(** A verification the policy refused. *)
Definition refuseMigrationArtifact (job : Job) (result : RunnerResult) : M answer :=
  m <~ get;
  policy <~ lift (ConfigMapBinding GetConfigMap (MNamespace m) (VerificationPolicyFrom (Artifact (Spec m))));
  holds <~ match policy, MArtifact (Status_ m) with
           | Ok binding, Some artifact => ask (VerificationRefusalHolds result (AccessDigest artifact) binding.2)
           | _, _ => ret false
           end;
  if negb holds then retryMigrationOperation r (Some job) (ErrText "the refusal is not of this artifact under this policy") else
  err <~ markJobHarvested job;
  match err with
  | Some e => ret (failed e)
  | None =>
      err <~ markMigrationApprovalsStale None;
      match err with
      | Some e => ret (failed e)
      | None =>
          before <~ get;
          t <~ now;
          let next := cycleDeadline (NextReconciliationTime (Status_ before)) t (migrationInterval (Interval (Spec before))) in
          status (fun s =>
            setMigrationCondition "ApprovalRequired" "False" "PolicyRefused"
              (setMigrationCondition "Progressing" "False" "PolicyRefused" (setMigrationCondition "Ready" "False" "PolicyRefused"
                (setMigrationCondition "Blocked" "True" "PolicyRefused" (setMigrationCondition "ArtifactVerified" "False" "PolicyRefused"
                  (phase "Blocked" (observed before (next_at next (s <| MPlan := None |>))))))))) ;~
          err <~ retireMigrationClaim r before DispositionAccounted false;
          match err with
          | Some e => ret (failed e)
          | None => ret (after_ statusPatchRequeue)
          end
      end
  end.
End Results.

==

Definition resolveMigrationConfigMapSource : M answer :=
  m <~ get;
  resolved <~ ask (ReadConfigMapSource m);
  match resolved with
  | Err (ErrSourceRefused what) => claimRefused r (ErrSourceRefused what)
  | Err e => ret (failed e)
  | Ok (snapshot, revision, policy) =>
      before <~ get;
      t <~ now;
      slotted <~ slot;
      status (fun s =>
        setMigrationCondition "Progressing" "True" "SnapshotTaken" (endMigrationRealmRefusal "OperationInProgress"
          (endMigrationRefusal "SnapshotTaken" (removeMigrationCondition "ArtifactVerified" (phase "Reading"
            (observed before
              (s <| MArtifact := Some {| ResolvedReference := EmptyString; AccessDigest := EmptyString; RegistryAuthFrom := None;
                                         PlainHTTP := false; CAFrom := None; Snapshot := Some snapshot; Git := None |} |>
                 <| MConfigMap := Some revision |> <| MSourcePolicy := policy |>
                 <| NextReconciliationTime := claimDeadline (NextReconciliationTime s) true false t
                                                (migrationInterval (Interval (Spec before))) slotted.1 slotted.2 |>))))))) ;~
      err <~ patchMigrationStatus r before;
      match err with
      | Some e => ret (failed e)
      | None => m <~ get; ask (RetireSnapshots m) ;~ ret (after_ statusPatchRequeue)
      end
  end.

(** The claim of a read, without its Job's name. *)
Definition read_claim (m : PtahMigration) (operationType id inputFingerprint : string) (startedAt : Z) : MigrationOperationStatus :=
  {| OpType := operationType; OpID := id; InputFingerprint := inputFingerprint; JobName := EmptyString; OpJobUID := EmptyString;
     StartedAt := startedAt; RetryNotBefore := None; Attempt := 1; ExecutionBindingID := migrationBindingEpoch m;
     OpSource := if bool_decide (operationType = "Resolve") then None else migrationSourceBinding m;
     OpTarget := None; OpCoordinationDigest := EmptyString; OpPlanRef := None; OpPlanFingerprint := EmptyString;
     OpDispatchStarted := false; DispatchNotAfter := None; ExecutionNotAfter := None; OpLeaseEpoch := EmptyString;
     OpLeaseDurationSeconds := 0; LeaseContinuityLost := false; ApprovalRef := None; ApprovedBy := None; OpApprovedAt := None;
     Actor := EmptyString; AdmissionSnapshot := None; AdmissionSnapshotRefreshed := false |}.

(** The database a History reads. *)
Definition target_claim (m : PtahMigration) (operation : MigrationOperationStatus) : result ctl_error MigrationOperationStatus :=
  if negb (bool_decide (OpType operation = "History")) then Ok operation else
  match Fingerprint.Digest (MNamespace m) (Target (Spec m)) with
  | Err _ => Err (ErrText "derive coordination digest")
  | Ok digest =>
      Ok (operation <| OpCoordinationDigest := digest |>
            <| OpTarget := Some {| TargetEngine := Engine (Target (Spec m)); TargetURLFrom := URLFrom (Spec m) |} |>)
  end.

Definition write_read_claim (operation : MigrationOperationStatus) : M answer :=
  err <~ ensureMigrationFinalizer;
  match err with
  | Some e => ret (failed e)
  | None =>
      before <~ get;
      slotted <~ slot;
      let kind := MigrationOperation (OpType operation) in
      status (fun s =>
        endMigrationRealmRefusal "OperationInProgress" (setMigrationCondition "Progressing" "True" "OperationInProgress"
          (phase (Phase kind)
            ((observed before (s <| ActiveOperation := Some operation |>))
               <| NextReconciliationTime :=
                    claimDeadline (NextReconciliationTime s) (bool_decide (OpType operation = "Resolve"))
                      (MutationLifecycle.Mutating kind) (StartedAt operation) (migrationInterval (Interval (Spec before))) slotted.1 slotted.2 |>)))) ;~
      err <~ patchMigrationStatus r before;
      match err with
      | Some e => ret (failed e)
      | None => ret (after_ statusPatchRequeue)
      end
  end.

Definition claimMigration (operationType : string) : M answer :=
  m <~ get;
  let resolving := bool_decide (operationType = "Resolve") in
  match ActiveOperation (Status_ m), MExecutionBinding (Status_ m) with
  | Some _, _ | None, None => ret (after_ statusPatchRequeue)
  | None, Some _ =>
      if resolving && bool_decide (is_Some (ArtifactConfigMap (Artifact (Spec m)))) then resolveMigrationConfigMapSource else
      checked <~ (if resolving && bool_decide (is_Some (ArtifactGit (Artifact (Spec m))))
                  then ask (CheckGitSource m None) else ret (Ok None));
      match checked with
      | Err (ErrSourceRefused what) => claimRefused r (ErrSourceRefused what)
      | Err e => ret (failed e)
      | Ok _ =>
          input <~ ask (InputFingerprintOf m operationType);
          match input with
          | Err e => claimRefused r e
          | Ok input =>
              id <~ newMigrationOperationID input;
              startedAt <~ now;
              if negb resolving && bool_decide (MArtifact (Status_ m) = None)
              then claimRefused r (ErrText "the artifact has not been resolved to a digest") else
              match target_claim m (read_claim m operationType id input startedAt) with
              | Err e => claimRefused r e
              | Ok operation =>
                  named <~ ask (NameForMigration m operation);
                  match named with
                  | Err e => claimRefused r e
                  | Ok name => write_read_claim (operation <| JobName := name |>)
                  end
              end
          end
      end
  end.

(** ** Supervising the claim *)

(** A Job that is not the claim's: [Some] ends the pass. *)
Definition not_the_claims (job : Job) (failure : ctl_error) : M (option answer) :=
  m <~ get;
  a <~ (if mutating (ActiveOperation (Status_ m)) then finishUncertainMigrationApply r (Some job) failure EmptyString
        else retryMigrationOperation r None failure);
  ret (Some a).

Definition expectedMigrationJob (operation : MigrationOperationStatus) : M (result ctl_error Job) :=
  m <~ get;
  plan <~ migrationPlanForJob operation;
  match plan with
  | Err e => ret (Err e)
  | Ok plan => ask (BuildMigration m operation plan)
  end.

--

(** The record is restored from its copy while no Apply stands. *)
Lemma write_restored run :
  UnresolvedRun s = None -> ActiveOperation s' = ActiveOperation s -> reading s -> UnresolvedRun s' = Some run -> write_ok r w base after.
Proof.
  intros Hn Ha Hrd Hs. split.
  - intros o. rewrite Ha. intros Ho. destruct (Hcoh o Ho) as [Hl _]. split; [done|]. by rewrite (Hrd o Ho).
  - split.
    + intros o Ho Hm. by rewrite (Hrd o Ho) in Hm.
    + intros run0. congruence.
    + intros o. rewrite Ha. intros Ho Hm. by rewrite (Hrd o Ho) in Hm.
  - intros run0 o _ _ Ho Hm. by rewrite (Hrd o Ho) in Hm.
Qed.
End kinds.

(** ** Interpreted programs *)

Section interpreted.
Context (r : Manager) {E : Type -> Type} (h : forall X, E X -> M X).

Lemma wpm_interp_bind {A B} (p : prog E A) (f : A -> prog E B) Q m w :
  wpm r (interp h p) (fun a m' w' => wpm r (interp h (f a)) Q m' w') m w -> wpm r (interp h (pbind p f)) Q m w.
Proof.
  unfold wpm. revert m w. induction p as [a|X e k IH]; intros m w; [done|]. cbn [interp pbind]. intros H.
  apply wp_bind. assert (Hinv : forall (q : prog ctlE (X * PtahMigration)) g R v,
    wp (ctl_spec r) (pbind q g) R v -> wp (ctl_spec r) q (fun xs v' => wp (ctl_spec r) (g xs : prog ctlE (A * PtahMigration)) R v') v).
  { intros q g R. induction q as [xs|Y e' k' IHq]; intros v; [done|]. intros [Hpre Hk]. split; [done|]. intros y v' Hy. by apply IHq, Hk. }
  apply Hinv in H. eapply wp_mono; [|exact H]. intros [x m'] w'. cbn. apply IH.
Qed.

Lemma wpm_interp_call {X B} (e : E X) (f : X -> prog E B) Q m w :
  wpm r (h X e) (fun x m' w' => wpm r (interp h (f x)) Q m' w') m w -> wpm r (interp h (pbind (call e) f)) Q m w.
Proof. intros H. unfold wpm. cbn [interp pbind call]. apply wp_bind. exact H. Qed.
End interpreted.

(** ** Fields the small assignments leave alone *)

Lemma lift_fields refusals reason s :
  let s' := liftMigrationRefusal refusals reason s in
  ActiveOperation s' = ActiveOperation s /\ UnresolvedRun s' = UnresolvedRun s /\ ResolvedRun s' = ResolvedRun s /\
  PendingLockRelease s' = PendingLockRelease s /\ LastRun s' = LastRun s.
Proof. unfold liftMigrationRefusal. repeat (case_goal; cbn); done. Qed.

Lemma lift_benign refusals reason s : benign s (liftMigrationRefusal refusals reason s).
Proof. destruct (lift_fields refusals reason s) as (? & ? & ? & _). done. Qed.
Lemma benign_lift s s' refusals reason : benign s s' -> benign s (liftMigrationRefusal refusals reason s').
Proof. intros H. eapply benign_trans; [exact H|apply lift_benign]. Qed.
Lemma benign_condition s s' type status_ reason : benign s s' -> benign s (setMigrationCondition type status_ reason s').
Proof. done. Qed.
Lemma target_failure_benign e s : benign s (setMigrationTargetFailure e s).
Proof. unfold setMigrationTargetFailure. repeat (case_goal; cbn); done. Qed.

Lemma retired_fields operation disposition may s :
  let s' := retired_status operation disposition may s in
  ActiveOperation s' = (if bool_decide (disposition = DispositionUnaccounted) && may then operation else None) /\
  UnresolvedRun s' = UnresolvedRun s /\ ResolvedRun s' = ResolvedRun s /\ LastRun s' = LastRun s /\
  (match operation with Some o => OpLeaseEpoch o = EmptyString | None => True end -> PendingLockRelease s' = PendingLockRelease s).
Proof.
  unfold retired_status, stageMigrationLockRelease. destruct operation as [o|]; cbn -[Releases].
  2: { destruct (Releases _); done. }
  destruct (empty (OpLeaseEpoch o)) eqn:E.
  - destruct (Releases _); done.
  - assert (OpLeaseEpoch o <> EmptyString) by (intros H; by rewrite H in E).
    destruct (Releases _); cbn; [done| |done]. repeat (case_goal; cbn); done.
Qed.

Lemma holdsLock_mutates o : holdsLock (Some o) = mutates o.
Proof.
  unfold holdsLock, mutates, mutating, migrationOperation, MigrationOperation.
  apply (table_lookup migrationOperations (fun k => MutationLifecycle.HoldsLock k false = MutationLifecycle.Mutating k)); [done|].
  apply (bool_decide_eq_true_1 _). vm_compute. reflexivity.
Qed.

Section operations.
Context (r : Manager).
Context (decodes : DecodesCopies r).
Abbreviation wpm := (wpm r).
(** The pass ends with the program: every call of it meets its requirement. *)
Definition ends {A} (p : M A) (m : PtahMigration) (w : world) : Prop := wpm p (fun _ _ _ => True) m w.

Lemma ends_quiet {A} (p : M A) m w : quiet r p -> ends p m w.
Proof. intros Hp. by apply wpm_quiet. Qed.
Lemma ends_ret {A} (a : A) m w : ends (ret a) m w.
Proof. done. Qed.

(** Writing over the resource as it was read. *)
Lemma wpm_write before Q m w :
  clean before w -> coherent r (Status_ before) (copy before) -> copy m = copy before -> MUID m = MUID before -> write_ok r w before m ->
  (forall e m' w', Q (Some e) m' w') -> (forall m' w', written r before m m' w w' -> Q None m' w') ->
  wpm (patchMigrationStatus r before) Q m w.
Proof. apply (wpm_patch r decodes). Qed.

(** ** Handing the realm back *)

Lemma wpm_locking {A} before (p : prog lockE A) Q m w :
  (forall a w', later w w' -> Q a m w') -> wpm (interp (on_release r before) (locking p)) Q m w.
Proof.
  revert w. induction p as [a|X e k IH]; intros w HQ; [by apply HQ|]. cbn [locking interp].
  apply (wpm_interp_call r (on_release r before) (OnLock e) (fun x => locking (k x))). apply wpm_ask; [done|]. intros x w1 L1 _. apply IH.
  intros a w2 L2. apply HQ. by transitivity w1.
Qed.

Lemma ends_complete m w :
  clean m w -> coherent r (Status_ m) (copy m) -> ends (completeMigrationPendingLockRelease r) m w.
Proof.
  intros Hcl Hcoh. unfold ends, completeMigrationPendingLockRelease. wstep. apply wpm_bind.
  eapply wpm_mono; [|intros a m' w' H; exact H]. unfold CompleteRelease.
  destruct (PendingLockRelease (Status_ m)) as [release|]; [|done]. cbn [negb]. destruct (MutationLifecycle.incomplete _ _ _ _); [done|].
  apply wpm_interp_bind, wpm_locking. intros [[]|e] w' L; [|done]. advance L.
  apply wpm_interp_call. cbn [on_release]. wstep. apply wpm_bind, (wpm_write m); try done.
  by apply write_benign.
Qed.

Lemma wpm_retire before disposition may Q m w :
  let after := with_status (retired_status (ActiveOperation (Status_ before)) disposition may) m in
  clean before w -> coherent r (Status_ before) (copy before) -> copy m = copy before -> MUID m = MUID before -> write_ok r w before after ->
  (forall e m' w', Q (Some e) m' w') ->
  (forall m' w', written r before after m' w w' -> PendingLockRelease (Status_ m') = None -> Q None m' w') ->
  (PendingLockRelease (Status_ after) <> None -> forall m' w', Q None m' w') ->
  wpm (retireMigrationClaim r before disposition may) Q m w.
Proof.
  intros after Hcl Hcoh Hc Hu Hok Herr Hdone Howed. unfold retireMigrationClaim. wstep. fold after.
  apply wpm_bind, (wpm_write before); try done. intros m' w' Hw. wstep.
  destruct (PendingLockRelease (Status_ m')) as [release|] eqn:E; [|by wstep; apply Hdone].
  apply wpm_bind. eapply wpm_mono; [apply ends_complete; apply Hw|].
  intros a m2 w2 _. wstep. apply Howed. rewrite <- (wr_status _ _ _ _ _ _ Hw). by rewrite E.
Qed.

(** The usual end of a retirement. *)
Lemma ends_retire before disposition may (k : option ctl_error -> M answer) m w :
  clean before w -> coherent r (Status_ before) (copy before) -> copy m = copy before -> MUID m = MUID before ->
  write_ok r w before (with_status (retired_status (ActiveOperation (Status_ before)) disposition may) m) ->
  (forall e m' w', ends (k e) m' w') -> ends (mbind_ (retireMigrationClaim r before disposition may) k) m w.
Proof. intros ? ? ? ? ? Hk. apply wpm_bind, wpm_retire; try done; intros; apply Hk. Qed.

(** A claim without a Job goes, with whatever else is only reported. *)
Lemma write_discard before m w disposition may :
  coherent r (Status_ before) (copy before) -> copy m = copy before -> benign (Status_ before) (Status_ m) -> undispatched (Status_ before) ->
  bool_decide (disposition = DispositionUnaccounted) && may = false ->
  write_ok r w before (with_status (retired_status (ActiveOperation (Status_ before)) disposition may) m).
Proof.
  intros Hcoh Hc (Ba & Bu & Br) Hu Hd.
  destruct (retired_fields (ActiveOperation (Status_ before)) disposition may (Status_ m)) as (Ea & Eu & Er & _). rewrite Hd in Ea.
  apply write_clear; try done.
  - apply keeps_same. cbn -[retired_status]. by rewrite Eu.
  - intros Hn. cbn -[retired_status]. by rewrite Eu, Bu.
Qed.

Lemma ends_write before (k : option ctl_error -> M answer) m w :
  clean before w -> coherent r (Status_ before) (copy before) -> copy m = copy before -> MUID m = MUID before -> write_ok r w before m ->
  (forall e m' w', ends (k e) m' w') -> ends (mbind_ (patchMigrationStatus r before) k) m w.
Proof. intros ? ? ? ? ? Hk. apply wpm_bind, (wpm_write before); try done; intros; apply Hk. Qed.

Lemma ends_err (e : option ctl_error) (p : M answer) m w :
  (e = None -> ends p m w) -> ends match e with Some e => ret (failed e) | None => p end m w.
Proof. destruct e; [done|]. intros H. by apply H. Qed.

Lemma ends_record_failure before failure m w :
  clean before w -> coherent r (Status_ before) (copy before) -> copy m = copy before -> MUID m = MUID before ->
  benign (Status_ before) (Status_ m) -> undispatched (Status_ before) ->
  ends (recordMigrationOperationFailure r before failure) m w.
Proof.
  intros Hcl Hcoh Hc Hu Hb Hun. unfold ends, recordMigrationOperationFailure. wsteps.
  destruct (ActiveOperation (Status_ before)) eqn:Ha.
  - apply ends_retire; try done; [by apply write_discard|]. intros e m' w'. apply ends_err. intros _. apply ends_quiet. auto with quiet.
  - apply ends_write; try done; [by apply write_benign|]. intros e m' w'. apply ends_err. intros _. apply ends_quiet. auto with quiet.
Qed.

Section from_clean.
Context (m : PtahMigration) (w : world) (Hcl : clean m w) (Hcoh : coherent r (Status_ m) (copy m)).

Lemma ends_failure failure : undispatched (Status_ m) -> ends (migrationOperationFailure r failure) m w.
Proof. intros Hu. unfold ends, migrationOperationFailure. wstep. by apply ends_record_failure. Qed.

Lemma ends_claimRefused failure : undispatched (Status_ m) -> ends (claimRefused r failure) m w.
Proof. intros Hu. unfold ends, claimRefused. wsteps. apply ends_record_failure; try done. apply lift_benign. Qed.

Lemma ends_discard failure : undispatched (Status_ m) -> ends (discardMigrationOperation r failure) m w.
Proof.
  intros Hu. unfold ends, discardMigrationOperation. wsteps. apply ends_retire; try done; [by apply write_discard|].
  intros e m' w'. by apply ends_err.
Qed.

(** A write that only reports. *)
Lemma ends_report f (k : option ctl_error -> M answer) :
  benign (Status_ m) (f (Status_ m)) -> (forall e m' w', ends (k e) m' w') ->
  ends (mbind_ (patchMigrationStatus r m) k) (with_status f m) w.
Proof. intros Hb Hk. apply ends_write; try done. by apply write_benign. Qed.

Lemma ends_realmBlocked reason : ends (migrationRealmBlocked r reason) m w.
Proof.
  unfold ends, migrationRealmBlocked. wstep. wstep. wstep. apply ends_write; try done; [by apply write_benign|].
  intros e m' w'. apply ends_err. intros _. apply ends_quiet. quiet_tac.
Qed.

### Goal of the exercise
In the entries above, please find the line with "(** A verification the policy refused. *)" and the line with "holds <~ match", then write out exactly those two lines and every line between them, and nothing more.

### Completed exercise
(** A verification the policy refused. *)
Definition refuseMigrationArtifact (job : Job) (result : RunnerResult) : M answer :=
  m <~ get;
  policy <~ lift (ConfigMapBinding GetConfigMap (MNamespace m) (VerificationPolicyFrom (Artifact (Spec m))));
  holds <~ match policy, MArtifact (Status_ m) with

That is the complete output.